- [Task requirements]: Nothing but an exact copy is wanted here: the line with "round_robin_counter := 0;" and all the lines that follow it in the entries below.

- [Saved entries]:

Content starts

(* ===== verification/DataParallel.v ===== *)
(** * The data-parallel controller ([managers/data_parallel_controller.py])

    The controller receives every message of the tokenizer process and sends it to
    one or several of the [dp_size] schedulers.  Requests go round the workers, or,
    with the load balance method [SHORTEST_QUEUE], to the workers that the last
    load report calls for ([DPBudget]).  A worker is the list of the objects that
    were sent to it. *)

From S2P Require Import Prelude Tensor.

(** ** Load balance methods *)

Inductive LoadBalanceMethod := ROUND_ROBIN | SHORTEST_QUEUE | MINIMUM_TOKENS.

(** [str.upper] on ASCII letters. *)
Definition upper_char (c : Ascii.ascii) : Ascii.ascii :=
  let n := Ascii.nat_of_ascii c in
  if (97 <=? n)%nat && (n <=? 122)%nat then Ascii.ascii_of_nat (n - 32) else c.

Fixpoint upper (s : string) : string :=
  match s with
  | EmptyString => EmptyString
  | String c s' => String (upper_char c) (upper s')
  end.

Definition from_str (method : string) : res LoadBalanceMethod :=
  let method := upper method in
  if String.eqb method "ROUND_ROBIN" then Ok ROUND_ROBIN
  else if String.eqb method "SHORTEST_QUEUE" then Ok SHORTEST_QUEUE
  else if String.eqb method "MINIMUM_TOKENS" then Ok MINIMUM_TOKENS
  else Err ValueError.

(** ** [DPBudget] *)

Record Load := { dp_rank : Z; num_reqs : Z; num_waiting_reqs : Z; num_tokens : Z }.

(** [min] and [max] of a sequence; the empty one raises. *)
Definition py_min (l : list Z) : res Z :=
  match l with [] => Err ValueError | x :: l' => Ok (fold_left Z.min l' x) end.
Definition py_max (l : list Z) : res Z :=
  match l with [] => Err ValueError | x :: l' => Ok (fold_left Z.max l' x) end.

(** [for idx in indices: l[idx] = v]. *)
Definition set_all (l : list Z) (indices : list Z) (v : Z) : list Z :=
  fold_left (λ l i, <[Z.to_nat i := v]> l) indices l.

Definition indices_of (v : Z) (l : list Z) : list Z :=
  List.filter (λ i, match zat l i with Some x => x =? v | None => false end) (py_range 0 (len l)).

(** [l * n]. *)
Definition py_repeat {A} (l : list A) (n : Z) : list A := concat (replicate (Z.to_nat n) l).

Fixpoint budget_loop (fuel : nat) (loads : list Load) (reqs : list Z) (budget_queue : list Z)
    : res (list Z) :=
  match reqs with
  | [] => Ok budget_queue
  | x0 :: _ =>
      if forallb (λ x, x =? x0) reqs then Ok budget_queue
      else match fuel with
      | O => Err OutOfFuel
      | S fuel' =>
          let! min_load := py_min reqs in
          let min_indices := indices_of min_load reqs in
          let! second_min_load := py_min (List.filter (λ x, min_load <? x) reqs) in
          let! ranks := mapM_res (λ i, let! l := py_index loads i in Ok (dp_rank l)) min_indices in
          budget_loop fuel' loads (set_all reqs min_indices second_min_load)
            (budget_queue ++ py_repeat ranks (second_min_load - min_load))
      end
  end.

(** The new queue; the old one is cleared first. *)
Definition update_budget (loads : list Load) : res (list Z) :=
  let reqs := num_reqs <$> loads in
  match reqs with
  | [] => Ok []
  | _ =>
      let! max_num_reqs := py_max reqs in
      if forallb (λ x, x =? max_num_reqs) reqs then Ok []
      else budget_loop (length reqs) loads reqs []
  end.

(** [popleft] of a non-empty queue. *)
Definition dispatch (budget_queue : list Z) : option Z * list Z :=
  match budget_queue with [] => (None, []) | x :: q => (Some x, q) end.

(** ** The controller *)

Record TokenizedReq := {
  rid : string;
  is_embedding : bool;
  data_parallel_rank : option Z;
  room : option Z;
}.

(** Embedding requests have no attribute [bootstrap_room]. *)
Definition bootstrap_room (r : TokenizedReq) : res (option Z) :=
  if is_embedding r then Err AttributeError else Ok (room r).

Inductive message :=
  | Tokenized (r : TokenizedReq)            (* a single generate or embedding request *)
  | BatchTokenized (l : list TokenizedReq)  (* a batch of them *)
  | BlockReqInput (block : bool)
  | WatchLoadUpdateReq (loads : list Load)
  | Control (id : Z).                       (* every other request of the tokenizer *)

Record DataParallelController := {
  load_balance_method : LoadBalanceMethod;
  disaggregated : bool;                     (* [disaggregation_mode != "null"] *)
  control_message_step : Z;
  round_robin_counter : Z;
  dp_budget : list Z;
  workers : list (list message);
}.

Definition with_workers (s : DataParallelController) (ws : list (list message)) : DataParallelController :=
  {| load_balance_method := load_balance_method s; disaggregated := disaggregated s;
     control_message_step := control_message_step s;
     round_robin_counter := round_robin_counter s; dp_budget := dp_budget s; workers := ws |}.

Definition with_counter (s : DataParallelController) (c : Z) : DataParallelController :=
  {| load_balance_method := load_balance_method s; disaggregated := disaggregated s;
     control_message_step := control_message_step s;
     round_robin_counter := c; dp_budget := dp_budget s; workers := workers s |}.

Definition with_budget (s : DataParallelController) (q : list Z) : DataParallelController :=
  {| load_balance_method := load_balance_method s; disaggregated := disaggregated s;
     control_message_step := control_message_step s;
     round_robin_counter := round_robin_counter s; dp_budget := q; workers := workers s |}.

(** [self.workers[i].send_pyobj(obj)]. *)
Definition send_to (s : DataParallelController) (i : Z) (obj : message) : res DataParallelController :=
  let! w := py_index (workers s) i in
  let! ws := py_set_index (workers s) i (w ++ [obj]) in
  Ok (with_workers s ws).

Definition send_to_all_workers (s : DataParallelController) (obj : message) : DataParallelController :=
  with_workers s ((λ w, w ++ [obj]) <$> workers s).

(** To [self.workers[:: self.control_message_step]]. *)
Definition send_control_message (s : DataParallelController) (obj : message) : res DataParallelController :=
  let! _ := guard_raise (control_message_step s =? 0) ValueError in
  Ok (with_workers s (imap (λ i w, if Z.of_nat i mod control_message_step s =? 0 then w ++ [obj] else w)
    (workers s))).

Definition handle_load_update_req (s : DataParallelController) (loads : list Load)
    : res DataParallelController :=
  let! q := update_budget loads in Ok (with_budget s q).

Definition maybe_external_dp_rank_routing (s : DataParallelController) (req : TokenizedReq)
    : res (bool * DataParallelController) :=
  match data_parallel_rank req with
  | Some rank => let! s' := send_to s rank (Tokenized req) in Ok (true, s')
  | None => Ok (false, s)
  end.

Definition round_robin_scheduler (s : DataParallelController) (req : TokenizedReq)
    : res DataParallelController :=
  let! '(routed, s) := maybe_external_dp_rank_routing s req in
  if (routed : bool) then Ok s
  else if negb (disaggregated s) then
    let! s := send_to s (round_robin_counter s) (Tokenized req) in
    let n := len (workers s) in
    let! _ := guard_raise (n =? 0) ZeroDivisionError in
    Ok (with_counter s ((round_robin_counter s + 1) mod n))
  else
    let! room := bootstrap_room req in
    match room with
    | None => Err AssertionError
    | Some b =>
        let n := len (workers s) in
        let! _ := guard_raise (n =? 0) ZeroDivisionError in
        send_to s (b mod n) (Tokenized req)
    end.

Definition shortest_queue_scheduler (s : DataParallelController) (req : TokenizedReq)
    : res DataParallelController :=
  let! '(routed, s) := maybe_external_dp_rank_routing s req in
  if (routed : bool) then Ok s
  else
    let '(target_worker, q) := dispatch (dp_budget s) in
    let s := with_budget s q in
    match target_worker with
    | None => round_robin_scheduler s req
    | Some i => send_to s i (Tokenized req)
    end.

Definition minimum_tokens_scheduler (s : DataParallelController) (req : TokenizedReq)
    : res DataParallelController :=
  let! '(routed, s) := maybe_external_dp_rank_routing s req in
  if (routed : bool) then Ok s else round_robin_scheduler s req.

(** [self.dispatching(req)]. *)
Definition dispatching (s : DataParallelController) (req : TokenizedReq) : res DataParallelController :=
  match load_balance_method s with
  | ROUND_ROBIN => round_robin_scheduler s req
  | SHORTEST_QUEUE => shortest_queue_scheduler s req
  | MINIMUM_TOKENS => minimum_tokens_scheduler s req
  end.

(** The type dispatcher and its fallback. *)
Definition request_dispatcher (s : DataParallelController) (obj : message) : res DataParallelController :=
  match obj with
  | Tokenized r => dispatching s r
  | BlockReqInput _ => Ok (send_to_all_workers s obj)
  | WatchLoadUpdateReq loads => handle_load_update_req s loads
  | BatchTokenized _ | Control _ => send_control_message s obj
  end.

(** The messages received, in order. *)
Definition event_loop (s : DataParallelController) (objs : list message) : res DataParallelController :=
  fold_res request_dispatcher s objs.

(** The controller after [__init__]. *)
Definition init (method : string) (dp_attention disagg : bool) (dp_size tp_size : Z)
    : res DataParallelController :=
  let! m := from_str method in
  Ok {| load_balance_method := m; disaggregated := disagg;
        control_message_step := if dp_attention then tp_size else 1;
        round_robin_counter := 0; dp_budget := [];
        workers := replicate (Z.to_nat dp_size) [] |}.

Content ends

- [Solution]:
        round_robin_counter := 0; dp_budget := [];
        workers := replicate (Z.to_nat dp_size) [] |}.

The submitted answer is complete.